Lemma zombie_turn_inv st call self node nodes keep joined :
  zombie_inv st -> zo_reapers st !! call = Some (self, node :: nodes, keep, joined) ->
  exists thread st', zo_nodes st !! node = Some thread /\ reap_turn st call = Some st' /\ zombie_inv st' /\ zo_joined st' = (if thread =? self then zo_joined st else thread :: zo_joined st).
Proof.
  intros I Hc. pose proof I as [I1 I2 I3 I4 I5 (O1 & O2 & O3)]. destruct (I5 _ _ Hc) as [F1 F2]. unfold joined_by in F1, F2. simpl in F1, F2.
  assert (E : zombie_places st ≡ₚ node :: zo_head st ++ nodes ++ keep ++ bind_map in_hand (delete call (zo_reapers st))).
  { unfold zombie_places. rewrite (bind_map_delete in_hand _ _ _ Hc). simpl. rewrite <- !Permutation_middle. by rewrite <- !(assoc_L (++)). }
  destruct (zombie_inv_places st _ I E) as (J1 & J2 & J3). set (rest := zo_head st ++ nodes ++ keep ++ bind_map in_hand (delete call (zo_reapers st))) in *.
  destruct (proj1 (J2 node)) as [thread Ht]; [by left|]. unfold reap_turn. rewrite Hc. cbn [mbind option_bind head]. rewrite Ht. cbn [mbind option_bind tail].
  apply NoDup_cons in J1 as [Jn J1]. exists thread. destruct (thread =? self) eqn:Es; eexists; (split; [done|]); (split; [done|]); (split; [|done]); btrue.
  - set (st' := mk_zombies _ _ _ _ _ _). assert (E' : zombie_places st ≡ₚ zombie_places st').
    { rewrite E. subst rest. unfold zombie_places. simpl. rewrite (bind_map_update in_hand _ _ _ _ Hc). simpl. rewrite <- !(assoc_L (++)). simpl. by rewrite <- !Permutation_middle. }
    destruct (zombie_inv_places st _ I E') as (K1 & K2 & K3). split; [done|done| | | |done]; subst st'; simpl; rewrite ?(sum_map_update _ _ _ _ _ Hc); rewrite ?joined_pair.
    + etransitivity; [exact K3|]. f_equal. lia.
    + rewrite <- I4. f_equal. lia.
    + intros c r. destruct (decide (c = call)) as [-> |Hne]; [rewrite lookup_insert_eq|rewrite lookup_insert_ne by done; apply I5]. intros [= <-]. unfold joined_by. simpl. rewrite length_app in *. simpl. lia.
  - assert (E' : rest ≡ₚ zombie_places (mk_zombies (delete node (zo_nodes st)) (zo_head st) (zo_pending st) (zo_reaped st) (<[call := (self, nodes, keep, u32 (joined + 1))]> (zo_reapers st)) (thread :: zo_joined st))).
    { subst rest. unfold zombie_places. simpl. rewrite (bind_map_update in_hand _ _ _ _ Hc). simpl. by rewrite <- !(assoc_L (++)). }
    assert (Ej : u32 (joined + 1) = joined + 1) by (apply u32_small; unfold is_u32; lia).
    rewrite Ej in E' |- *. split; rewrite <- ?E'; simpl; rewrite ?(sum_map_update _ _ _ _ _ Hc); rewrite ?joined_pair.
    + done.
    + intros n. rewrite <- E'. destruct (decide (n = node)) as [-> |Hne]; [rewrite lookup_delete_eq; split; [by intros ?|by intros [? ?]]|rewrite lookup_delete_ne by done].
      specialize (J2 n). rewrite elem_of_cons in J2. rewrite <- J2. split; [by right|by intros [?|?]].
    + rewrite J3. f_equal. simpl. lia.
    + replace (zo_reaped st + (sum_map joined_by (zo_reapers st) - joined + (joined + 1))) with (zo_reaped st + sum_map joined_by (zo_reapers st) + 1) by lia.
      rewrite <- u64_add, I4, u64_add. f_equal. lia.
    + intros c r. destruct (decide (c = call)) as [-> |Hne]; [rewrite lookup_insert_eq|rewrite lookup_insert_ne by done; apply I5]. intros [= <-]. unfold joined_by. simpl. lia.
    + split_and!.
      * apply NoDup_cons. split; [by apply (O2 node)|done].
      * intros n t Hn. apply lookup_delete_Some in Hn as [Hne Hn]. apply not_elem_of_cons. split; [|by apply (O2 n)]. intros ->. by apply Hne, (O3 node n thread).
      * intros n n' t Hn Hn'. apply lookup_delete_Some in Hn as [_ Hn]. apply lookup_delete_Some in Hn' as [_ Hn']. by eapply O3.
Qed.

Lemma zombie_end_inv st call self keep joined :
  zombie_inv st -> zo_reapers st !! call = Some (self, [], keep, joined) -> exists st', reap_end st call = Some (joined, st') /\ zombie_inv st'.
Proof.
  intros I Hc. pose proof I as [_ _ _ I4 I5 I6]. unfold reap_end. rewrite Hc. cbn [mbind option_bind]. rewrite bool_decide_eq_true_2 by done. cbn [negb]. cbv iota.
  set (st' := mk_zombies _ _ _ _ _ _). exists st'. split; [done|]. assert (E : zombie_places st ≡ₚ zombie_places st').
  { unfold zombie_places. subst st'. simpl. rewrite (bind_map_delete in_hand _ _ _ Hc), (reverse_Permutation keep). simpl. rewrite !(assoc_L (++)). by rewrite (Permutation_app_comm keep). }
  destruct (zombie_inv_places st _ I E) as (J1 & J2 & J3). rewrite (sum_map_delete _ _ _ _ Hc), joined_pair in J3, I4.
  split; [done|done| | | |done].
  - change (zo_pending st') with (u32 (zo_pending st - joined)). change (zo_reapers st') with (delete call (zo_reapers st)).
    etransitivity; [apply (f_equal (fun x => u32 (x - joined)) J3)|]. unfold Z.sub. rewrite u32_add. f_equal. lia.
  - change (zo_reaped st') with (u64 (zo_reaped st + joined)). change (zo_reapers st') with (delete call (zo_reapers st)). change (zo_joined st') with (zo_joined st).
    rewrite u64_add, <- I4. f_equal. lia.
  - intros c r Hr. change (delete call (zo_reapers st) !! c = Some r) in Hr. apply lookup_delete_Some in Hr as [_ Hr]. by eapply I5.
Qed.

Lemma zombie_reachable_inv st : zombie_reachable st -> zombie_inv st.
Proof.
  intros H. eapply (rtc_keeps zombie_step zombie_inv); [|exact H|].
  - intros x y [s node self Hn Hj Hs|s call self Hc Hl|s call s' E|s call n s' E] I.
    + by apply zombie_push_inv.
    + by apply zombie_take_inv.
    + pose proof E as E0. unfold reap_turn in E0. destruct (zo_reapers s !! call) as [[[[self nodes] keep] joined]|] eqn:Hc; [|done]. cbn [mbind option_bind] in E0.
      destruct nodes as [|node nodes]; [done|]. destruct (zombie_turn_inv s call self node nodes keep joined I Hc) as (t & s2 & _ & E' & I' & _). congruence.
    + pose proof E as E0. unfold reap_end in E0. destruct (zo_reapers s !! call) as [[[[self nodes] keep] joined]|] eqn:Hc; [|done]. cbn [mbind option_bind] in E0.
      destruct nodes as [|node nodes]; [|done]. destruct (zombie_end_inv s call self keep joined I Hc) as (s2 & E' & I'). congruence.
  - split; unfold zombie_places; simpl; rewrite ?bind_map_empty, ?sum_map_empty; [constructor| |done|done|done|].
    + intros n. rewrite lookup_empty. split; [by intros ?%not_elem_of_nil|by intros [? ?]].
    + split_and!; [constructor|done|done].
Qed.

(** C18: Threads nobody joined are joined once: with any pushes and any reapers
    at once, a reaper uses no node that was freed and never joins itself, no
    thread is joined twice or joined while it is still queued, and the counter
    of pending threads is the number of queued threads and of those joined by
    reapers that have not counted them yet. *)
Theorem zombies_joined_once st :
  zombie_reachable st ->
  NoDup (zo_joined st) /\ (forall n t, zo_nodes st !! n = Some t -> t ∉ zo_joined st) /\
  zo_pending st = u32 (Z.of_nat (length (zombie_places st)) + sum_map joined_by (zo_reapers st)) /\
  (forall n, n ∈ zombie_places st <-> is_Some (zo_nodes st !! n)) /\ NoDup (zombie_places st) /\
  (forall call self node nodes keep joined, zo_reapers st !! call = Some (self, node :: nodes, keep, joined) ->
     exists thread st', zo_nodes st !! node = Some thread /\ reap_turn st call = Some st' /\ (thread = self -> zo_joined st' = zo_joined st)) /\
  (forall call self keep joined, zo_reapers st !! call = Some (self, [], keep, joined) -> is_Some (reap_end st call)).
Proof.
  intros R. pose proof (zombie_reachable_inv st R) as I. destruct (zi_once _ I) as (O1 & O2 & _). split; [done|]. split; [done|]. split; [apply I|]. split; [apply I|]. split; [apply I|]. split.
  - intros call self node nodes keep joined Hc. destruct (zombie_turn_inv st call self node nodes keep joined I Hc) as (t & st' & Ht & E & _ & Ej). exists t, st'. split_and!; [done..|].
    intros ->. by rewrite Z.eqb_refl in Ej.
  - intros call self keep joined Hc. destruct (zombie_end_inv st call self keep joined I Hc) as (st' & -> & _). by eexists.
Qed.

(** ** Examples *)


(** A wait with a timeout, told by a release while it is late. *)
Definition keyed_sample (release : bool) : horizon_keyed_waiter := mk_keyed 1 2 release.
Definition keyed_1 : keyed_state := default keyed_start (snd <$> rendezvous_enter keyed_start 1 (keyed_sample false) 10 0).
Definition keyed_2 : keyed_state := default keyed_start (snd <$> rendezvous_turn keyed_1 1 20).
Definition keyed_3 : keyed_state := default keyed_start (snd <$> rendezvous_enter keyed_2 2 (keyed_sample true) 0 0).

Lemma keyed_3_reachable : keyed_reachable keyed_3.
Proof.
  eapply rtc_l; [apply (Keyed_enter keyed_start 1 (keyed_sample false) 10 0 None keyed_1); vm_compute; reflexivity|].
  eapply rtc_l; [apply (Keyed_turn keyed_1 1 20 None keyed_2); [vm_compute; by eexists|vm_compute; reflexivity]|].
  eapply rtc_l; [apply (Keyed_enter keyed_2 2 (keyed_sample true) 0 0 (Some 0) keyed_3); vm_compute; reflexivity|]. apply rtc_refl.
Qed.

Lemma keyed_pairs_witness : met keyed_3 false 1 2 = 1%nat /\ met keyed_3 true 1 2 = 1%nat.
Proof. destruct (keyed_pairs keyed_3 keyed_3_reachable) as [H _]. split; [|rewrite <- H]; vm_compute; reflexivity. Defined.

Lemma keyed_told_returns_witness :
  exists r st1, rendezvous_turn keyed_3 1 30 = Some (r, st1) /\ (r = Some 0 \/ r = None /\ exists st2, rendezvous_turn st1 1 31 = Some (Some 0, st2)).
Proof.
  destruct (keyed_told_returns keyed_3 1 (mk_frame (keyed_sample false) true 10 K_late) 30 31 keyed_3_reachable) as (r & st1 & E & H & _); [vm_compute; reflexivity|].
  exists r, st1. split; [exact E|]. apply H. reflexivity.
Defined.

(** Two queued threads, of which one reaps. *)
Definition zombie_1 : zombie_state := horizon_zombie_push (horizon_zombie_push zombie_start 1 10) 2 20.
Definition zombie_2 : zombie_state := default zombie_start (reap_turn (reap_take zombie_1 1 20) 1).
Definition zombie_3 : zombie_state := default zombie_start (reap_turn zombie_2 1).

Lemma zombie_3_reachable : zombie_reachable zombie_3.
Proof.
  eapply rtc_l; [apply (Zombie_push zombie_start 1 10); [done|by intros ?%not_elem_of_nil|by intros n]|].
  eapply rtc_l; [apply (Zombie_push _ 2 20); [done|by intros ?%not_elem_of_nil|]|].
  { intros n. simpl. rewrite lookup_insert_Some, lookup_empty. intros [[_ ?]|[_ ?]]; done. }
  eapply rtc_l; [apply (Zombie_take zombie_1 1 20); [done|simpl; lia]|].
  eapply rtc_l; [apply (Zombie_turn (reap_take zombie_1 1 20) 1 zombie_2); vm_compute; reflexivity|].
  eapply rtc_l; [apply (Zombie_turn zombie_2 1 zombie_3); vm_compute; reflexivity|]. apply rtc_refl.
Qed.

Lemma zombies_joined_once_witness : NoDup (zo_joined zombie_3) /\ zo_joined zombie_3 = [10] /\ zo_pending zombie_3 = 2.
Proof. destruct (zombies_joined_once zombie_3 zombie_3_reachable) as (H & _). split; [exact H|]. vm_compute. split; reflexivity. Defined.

------------------------------------------------------------------------

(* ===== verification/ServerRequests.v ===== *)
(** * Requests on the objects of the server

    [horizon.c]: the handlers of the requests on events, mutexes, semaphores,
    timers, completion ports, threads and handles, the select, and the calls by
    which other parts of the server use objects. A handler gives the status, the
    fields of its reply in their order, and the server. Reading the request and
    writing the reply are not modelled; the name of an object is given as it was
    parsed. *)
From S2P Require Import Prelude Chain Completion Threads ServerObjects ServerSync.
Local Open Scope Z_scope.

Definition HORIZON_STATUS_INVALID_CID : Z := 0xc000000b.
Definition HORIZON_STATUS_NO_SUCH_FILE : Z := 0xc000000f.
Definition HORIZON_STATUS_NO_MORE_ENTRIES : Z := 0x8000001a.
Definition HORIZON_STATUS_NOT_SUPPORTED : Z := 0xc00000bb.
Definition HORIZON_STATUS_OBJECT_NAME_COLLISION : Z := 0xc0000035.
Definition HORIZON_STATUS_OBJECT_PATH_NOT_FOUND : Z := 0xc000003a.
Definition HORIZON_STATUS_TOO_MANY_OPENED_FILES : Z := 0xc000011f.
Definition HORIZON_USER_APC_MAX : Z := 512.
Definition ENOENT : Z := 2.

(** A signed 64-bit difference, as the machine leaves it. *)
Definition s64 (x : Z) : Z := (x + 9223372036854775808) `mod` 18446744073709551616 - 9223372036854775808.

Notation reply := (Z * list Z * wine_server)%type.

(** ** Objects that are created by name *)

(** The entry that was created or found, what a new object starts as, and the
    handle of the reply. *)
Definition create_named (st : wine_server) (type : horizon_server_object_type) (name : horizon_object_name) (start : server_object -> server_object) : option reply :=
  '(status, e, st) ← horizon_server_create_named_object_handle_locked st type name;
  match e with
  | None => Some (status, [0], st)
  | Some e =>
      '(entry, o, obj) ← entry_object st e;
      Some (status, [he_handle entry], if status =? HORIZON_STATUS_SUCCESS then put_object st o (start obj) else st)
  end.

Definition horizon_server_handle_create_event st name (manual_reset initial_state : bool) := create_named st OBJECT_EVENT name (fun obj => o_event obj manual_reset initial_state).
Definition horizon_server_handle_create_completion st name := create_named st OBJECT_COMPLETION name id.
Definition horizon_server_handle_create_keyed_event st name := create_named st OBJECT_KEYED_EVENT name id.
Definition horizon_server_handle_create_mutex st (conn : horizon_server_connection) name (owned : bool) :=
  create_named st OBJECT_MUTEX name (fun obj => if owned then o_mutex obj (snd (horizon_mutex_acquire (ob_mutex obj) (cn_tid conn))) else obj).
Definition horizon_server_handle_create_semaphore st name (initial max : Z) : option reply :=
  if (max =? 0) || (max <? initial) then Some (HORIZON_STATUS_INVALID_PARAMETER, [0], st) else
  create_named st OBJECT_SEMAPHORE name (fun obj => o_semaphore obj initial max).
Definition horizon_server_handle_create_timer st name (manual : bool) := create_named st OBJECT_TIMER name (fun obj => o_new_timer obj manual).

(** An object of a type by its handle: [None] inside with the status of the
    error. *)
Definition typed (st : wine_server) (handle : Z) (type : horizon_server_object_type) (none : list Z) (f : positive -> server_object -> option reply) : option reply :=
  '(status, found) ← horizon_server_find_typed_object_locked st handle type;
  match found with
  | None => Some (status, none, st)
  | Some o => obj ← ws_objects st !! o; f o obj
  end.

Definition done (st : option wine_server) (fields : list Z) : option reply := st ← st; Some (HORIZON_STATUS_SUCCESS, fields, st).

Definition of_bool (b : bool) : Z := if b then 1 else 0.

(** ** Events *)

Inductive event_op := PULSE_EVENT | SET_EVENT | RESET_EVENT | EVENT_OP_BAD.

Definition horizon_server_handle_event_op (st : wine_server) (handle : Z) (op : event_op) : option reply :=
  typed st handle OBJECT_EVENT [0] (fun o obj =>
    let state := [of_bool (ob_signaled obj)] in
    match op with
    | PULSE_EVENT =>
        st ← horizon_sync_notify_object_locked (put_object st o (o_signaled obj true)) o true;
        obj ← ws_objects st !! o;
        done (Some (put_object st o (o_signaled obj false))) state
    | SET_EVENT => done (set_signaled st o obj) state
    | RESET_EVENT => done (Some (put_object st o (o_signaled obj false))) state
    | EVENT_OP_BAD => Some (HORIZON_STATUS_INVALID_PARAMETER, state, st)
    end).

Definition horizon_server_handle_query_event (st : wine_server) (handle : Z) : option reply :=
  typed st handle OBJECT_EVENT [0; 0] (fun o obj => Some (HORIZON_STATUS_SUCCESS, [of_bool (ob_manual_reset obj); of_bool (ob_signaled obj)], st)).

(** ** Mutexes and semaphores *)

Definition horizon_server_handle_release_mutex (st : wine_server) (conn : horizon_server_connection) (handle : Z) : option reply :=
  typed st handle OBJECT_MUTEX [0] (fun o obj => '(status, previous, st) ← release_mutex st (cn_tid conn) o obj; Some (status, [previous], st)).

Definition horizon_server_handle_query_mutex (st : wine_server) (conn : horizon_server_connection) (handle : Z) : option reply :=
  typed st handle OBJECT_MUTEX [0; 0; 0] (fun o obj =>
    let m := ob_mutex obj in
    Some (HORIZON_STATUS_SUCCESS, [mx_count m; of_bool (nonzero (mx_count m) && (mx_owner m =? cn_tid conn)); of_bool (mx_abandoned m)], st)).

------------------------------------------------------------------------

» DIRECTIONS FOR THIS TASK: There is a run of lines above from the one with "Lemma zombie_turn_inv st" to the one with "destruct (proj1 (J2"; print exactly that run, both ends included, and nothing else.

» THE ANSWER:
Lemma zombie_turn_inv st call self node nodes keep joined :
  zombie_inv st -> zo_reapers st !! call = Some (self, node :: nodes, keep, joined) ->
  exists thread st', zo_nodes st !! node = Some thread /\ reap_turn st call = Some st' /\ zombie_inv st' /\ zo_joined st' = (if thread =? self then zo_joined st else thread :: zo_joined st).
Proof.
  intros I Hc. pose proof I as [I1 I2 I3 I4 I5 (O1 & O2 & O3)]. destruct (I5 _ _ Hc) as [F1 F2]. unfold joined_by in F1, F2. simpl in F1, F2.
  assert (E : zombie_places st ≡ₚ node :: zo_head st ++ nodes ++ keep ++ bind_map in_hand (delete call (zo_reapers st))).
  { unfold zombie_places. rewrite (bind_map_delete in_hand _ _ _ Hc). simpl. rewrite <- !Permutation_middle. by rewrite <- !(assoc_L (++)). }
  destruct (zombie_inv_places st _ I E) as (J1 & J2 & J3). set (rest := zo_head st ++ nodes ++ keep ++ bind_map in_hand (delete call (zo_reapers st))) in *.
  destruct (proj1 (J2 node)) as [thread Ht]; [by left|]. unfold reap_turn. rewrite Hc. cbn [mbind option_bind head]. rewrite Ht. cbn [mbind option_bind tail].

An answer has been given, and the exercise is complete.